Department of Biochemistry & Biophysics, Texas A&M University, College Station, Texas, United States of America.
Center for Phage Technology, Texas A&M University, College Station, Texas, United States of America.
PLoS Comput Biol. 2021 Oct 28;17(10):e1009463. doi: 10.1371/journal.pcbi.1009463. eCollection 2021 Oct.

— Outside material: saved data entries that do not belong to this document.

Lemma alone_commit n w h hs ins ps (Q : bool → thread S → Prop) :
  alone n w h (hs ++ ins) ps → Forall (λ x, writes_back x = false) ins →
  (∀ w', alone n w' (commit_heap hs h) [] [] → Q true w') → wpd (CommitTransaction thread_id) Q w.
Proof.
  intros [Hm D T Hg Hp Hr] Hi HQ.
  eapply (wp_commit (LS := dsm_locks_spec) thread_id w () h (hs ++ ins)); [by split|done| | |].
  - eapply Forall_impl; [exact Hg|]. intros x Hx. by eapply held_good_ok.
  - eapply Forall_impl; [exact Hg|]. by intros x [].
  - intros w' [Hm' _] T' Hr'. rewrite commit_heap_app', (commit_heap_kept ins) in Hm' by done. apply HQ.
    split; [done| |done|done| |lia].
    + apply commit_heap_db; [|done]. by apply Forall_app in Hg as [Hg _].
    + destruct T' as [T1 _]. apply Forall2_nil_inv_r in T1. by rewrite T1.
Qed.
End alone.

(** ** Records of the benchmark's schemas *)
Section typed.
Context {J : Indeterminate}.

Definition typed (p : Z * list Z) (r : DbRecord) : Prop :=
  ∃ cols, schema_made p.1 p.2 (schema_ptr_ r) cols ∧ rec_ok r cols.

Experimental data about gene functions curated from the primary literature have enormous value for research scientists in understanding biology. Using the Gene Ontology (GO), manual curation by experts has provided an important resource for studying gene function, especially within model organisms. Unprecedented expansion of the scientific literature and validation of the predicted proteins have increased both data value and the challenges of keeping pace. Capturing literature-based functional annotations is limited by the ability of biocurators to handle the massive and rapidly growing scientific literature. Within the community-oriented wiki framework for GO annotation called the Gene Ontology Normal Usage Tracking System (GONUTS), we describe an approach to expand biocuration through crowdsourcing with undergraduates. This multiplies the number of high-quality annotations in international databases, enriches our coverage of the literature on normal gene function, and pushes the field in new directions. From an intercollegiate competition judged by experienced biocurators, Community Assessment of Community Annotation with Ontologies (CACAO), we have contributed nearly 5,000 literature-based annotations. Many of those annotations are to organisms not currently well-represented within GO. Over a 10-year history, our community contributors have spurred changes to the ontology not traditionally covered by professional biocurators. The CACAO principle of relying on community members to participate in and shape the future of biocuration in GO is a powerful and scalable model used to promote the scientific enterprise. It also provides undergraduate students with a unique and enriching introduction to critical reading of primary literature and acquisition of marketable skills.
从主要文献中整理出的关于基因功能的实验数据对于研究科学家理解生物学具有巨大的价值。使用基因本体论 (GO),专家的手动整理为研究基因功能提供了一个重要的资源,特别是在模式生物中。科学文献的空前扩展和预测蛋白的验证增加了数据的价值和保持同步的挑战。基于文献的功能注释的捕获受到生物注释员处理海量且快速增长的科学文献的能力的限制。在称为基因本体论正常使用跟踪系统 (GONUTS) 的面向社区的 GO 注释维基框架内,我们描述了一种通过众包与大学生一起扩展生物注释的方法。这使国际数据库中的高质量注释数量增加了一倍,丰富了我们对正常基因功能文献的覆盖范围,并推动了该领域的新方向。从由经验丰富的生物注释员评判的校际竞赛——基于本体的社区评估 (CACAO) 中,我们贡献了近 5000 个基于文献的注释。这些注释中有许多是针对目前在 GO 中没有很好代表的生物体的。在 10 年的历史中,我们的社区贡献者促使本体发生了变化,这些变化传统上不是由专业生物注释员覆盖的。CACAO 原则依赖于社区成员参与并塑造 GO 中生物注释的未来,这是一个强大且可扩展的模型,用于促进科学事业。它还为大学生提供了一个独特而丰富的机会,让他们批判性地阅读主要文献并获得有市场价值的技能。